Here is a block of entries. Write out its lines exactly, from the first through the one containing "find_one (fun r".

START Entries shown

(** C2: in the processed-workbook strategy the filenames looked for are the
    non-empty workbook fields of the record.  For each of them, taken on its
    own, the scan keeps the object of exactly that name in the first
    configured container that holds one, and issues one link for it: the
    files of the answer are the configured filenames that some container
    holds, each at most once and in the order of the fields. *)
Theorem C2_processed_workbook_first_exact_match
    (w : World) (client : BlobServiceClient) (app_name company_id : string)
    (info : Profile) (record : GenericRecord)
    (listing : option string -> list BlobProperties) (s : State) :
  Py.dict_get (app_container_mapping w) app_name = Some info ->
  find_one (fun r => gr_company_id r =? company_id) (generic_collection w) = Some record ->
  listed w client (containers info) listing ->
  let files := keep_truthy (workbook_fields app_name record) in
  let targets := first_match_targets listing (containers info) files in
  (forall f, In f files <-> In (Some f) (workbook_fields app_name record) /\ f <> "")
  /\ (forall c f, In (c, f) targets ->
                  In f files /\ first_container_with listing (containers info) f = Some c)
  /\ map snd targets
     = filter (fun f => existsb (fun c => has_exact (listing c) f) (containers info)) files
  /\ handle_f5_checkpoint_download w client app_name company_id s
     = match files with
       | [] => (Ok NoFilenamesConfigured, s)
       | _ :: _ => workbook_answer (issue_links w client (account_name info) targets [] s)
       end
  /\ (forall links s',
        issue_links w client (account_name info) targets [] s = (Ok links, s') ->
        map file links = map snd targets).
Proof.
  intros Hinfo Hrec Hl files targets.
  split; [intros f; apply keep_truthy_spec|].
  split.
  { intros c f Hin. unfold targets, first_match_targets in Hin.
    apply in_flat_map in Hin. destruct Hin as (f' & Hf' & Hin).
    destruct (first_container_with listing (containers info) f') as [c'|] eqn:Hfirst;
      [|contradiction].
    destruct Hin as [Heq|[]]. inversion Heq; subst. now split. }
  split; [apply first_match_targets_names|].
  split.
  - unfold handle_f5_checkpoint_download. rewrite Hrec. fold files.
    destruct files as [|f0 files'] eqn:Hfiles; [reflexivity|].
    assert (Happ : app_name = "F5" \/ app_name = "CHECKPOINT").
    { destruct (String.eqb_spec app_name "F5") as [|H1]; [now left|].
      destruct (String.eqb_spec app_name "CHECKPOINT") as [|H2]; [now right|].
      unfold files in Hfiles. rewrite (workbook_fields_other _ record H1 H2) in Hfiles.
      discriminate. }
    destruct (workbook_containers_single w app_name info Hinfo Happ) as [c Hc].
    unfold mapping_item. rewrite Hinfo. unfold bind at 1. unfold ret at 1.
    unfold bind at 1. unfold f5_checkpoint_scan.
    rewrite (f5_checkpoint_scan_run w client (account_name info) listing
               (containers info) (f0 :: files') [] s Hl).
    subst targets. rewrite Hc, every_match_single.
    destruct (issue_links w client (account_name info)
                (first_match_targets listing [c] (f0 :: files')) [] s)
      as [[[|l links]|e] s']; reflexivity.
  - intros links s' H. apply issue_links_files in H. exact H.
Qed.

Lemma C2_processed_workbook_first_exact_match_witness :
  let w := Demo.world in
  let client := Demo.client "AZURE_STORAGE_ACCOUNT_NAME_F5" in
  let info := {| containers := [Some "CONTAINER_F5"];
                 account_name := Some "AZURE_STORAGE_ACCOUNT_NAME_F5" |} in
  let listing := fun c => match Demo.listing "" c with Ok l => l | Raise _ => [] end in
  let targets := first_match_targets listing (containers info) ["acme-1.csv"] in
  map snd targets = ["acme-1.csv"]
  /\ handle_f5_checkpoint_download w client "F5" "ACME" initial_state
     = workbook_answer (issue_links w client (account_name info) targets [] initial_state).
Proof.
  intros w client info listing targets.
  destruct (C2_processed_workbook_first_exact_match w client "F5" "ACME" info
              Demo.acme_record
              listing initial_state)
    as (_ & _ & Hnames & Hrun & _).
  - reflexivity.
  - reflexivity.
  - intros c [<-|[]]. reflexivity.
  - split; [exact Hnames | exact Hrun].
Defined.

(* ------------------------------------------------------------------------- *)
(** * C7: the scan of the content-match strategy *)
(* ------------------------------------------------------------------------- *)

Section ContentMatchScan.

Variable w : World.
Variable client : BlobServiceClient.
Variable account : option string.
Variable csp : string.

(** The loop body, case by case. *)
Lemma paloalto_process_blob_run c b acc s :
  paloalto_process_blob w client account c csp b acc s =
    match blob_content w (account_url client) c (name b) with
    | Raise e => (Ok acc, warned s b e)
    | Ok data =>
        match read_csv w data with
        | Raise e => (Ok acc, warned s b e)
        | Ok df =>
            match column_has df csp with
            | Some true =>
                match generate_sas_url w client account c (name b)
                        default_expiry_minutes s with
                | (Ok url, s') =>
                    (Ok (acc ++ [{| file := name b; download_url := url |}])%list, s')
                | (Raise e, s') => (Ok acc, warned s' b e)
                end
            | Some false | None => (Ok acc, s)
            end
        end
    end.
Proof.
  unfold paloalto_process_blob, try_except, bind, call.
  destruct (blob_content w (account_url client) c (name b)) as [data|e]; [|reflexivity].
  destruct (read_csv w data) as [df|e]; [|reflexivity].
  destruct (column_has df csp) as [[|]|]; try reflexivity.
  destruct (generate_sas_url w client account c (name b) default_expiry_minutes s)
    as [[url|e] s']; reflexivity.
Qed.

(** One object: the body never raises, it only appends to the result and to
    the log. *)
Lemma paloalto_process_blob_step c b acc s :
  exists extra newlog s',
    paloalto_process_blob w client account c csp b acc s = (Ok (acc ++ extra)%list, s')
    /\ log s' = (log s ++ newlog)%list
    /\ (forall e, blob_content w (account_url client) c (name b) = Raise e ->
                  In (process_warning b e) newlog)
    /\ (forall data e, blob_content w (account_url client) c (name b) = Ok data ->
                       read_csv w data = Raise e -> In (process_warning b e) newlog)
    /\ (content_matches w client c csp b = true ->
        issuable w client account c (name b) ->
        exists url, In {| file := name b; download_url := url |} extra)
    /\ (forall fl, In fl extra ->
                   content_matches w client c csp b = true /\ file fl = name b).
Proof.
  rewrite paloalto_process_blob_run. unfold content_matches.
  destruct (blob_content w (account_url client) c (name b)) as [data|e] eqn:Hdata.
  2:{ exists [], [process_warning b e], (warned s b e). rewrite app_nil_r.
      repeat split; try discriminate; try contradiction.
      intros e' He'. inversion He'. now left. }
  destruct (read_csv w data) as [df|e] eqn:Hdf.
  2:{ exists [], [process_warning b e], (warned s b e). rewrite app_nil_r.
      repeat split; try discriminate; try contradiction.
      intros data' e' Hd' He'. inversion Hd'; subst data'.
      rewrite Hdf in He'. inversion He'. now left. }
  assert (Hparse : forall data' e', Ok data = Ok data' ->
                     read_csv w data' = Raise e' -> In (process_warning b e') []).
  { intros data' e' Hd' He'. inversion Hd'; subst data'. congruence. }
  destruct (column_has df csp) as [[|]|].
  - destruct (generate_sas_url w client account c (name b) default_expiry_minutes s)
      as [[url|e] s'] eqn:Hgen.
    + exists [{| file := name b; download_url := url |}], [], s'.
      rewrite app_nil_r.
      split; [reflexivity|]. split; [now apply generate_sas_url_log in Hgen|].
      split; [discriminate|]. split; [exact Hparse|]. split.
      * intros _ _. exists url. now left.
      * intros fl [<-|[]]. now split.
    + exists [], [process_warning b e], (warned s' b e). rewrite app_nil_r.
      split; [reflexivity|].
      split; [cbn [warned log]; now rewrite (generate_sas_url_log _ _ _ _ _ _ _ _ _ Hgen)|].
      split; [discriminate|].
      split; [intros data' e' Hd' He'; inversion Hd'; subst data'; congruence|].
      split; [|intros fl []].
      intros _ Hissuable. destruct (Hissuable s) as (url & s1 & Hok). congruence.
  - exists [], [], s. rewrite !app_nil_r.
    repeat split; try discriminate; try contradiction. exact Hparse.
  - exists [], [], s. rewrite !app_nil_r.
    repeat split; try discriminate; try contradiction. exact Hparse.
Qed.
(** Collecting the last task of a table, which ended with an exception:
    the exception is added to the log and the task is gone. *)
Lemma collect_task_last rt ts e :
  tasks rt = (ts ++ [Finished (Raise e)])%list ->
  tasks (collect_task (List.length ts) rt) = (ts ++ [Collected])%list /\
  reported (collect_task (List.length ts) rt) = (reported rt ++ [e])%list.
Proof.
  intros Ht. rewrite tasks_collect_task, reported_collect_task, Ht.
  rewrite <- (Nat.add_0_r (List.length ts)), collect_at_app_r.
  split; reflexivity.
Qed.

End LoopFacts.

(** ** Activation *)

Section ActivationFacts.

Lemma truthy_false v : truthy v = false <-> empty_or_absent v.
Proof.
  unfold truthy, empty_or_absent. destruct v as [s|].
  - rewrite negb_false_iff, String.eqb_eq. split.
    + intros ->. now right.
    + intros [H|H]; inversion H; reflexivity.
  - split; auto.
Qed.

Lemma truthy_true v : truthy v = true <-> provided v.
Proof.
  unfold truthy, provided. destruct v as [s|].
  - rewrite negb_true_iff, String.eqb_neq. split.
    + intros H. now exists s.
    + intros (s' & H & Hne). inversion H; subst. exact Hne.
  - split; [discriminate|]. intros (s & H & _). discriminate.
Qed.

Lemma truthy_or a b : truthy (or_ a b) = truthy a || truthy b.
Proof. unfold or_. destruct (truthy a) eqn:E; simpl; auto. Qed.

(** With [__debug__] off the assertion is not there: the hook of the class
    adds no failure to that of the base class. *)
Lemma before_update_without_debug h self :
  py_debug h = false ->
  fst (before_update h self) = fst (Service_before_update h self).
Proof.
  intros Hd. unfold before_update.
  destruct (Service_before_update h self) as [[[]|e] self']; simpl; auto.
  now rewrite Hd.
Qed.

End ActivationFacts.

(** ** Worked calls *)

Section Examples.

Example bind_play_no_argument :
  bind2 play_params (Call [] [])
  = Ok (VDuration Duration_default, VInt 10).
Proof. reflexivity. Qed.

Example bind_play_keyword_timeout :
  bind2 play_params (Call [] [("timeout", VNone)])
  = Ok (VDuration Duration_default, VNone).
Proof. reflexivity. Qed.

END Entries shown

Solution below ->
(** C2: in the processed-workbook strategy the filenames looked for are the
    non-empty workbook fields of the record.  For each of them, taken on its
    own, the scan keeps the object of exactly that name in the first
    configured container that holds one, and issues one link for it: the
    files of the answer are the configured filenames that some container
    holds, each at most once and in the order of the fields. *)
Theorem C2_processed_workbook_first_exact_match
    (w : World) (client : BlobServiceClient) (app_name company_id : string)
    (info : Profile) (record : GenericRecord)
    (listing : option string -> list BlobProperties) (s : State) :
  Py.dict_get (app_container_mapping w) app_name = Some info ->
  find_one (fun r => gr_company_id r =? company_id) (generic_collection w) = Some record ->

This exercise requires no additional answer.